Wenn seine Tochter nun fast 50 Jahre nach seinem Tod im Admiralspalast singt, darf man die sparsam glitzernde Kulisse einer angedeuteten Skyline als Referenz an den Broadway verstehen, auf dem ihr Vater einst berühmt wurde. Für die 1950 geborene Natalie, die als 25-Jährige mit dem Album „Inseparable“ debütierte, ist dieser Ruhm Chance und Fluch zugleich. Natürlich hat sie väterliche Stücke im Reisegepäck, doch Titel wie „L-O-V-E“ oder „Mona Lisa“ haben sich quasi zu Tode gesiegt. Unter dem zweifelhaften Prädikat „Evergreen“ sind sie in Starbucks-Filialen und Hotellobbys mit Gläserklirren und Fahrstuhl-Gongs quasi zum Grundgeräusch der Dienstleistungsgesellschaft verschmolzen. Zu Unrecht freilich, doch die Songs aus dieser Geiselhaft zu befreien, ist eine Aufgabe, der selbst die Tochter nicht ganz gewachsen ist. Ihr sechsköpfiges Ensemble hat nicht nur zwei Background-Sängerinnen, sondern auch drei Keyboards mitgebracht. Doch selbst mit derart schwerem Geschütz lassen sich die Songs nicht zu etwas Neuem aufdonnern. Das versucht Natalie im Grunde auch gar nicht erst.

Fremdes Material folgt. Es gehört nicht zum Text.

Lemma raw_string_trailing s c :
  c <> dquote -> c <> backslash ->
  raw_string (s ++ [c]) = followed [c] (raw_string s).
Proof.
  intros Hq Hb. induction s as [s IH] using (well_founded_induction
    (Wf_nat.well_founded_ltof _ (@List.length char))).
  unfold Wf_nat.ltof in IH.
  destruct s as [|a r]; cbn [app].
  - cbn [raw_string].
    rewrite (eqb_false_of_ne c dquote Hq), (eqb_false_of_ne c backslash Hb).
    reflexivity.
  - cbn [raw_string]. destruct (N.eqb a dquote); [reflexivity|].
    destruct (N.eqb a backslash).
    + destruct r as [|d r']; cbn [app]; [reflexivity|].
      rewrite (IH r') by (simpl; lia).
      destruct (raw_string r') as [[raw rest]|]; reflexivity.
    + rewrite (IH r) by (simpl; lia).
      destruct (raw_string r) as [[raw rest]|]; reflexivity.
Qed.

Lemma string_token_trailing s c :
  c <> dquote -> c <> backslash ->
  string_token (s ++ [c]) = followed [c] (string_token s).
Proof.
  intros Hq Hb. unfold string_token. rewrite (raw_string_trailing s c Hq Hb).
  destruct (raw_string s) as [[raw rest]|]; [|reflexivity]. cbn [followed].
  destruct (decode_string raw); reflexivity.
Qed.

(** A white space character belongs to no token but a string. *)
Definition blank (c : char) : Prop := (c <= 32 \/ 127 < c)%N.

Lemma is_space_blank c : is_space c = true -> blank c.
Proof. intros H. apply is_space_ranges in H. unfold blank. lia. Qed.

Lemma blank_delimited c b : blank c -> delimited (c :: b).
Proof.
  unfold blank, delimited, number_char, is_ascii_digit. intros H.
  rewrite (between_false 48 57 c) by lia.
  rewrite !(eqb_false_of_ne c) by lia. reflexivity.
Qed.

Lemma blank_off_word (name : string) c b :
  blank c ->
  forallb (fun x => between 33 127 x) (lit name) = true ->
  off_word (lit name) (c :: b).
Proof.
  unfold blank. intros H F Hin. rewrite forallb_forall in F.
  apply F in Hin. unfold between in Hin. apply andb_prop in Hin as [A B].
  apply N.leb_le in A, B. lia.
Qed.

Lemma lex1_trailing a r c :
  blank c -> lex1 ((a :: r) ++ [c]) = followed [c] (lex1 (a :: r)).
Proof.
  intros B. cbn [app]. unfold lex1.
  destruct (N.eqb a dquote).
  { rewrite (string_token_trailing r c)
      by (unfold blank, dquote, backslash in *; lia).
    destruct (string_token r) as [[v rest]|]; reflexivity. }
  repeat match goal with
         | |- (if ?b then _ else _) = _ => destruct b; [reflexivity|]
         end.
  change (a :: r ++ [c]) with ((a :: r) ++ [c]).
  rewrite !(keyword_tail _ _ (a :: r) [c])
    by (apply blank_off_word; [exact B|reflexivity]).
  rewrite (scan_number_tail (a :: r) [c]) by (apply blank_delimited; exact B).
  rewrite <- !followed_first_of. repeat f_equal.
  destruct (scan_number (a :: r)) as [[v rest]|]; reflexivity.
Qed.

Lemma json_space_is_space c : is_json_space c = true -> is_space c = true.
Proof.
  unfold is_json_space. intros H.
  repeat (apply orb_prop in H as [H|H]); apply N.eqb_eq in H; subst; reflexivity.
Qed.

(** White space at the end of a text, of JSON or not, is no part of its
    tokens. *)
Lemma tokenize_trailing s c ts :
  is_space c = true -> tokenize (s ++ [c]) = Some ts -> tokenize s = Some ts.
Proof.
  intros Hc. revert ts. induction s as [s IH] using (well_founded_induction
    (Wf_nat.well_founded_ltof _ (@List.length char))).
  unfold Wf_nat.ltof in IH. intros ts H.
  destruct s as [|a r].
  - cbn [app] in H. destruct (is_json_space c) eqn:J.
    + rewrite tokenize_space in H by exact J. exact H.
    + rewrite tokenize_token in H by exact J.
      rewrite (lex1_space c [] Hc) in H. discriminate H.
  - destruct (is_json_space a) eqn:J.
    + cbn [app] in H. rewrite tokenize_space in H |- * by exact J.
      apply IH; [simpl; lia|exact H].
    + pose proof (lex1_trailing a r c (is_space_blank c Hc)) as L.
      cbn [app] in H, L. rewrite tokenize_token in H |- * by exact J.
      rewrite L in H.
      destruct (lex1 (a :: r)) as [[t rest]|] eqn:E; [|discriminate H].
      cbn [followed] in H.
      destruct (tokenize (rest ++ [c])) as [ts'|] eqn:T; [|discriminate H].
      rewrite (IH rest (lex1_shorter _ E) ts' T). exact H.
Qed.

Lemma tokenize_lstrip s ts : tokenize s = Some ts -> tokenize (lstrip s) = Some ts.
Proof.
  induction s as [|c r IH]; intros H; [exact H|].
  simpl. destruct (is_space c) eqn:S; [|exact H].
  apply IH. destruct (is_json_space c) eqn:J.
  - rewrite tokenize_space in H by exact J. exact H.
  - rewrite tokenize_token in H by exact J.
    rewrite (lex1_space c r S) in H. discriminate H.
Qed.

Lemma tokenize_rstrip s ts : tokenize s = Some ts -> tokenize (rstrip s) = Some ts.
Proof.
  unfold rstrip. rewrite <- (rev_involutive s) at 1.
  induction (rev s) as [|c u IH]; intros H; [exact H|].
  cbn [rev] in H. cbn [lstrip].
  destruct (is_space c) eqn:S; [|exact H].
  apply IH. exact (tokenize_trailing _ c ts S H).
Qed.

Lemma tokenize_strip s ts : tokenize s = Some ts -> tokenize (strip s) = Some ts.
Proof. intros H. apply tokenize_rstrip, tokenize_lstrip, H. Qed.

Lemma json_loads_strip s v : json_loads s = Ok v -> json_loads (strip s) = Ok v.
Proof.
  unfold json_loads. destruct (tokenize s) as [ts|] eqn:T; [|discriminate].
  rewrite (tokenize_strip s ts T). trivial.
Qed.

(** *** A response that needs no correction *)

(** An [int] from [lo] to [hi]. *)
Definition int_within (lo hi : Z) (v : option value) : option Z :=
  match v with
  | Some (VInt n) => if ((lo <=? n) && (n <=? hi))%Z%bool then Some n else None
  | _ => None
  end.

Natalie Cole singt zwei überraschende Coverversionen als Zugabe

Im Mittelpunkt des Berliner Konzertes steht das spanischsprachige Werk des Vaters. 1958 hatte Nat Cole in Havanna das Album „Cole Español“ komplett auf Spanisch aufgenommen und sich damit nicht nur den mittleren und südlichen Teil des Kontinents erschlossen, sondern auch seinen späteren Platz in der Latin Song Writer Hall of Fame gesichert. Das jüngste Album der Tochter „Natalie Cole en Español“ (Universal), für das der Produzent Rudy Perez ihr extra Sprachunterricht verordnet hatte, knüpft hier an, entstammt aber nicht nur dem väterlichen Erbe. Es umfasst auch Tango Argentino und Latin-Standards, etwa von Tito Puente. Dennoch schwebt vor allem der Geist des Vaters auch über dem Konzert. Als nicht nur dessen Gesicht auf Bildern aus dem Familienalbum auf der Bühnenwand erscheint, sondern auch noch die Stimme des Verstorbenen vom Band erklingt und mit der Tochter ausgerechnet „Unforgettable“ als Duett singt, ist das allerdings etwas zu viel des musikalischen Spiritismus. In solchen Momenten wünschte man sich etwas mehr Broadway und etwas weniger Las Vegas.

Glücklicherweise retten Ausflüge in Funk und Soul und sogar Springsteens „Pink Cadillac“ den Abend vor dem Abrutschen in ein verspätetes Requiem. Im Grunde eignet sich Natalies durchdringende Stimme ohnehin besser für die hohen Tonlagen des Female Soul als zur Interpretation von Songs, die vom weichen Bariton des Vaters geprägt sind. Nach einer Nierentransplantation infolge einer langen Drogensucht und mehrerer familiärer Schicksalsschläge ist Natalies Körper, nicht aber die Stimme der Sängerin dünner geworden. Im gut gefüllten Admiralspalast lässt sie sich nach einer knappen Stunde zurück auf die Bühne trampeln und bedankt sich mit zwei überraschenden Covern – von Sting und Neil Young. Soll man das als späte Emanzipation aus der ewigen Tochterrolle verstehen? Quizás, quizás, quizás.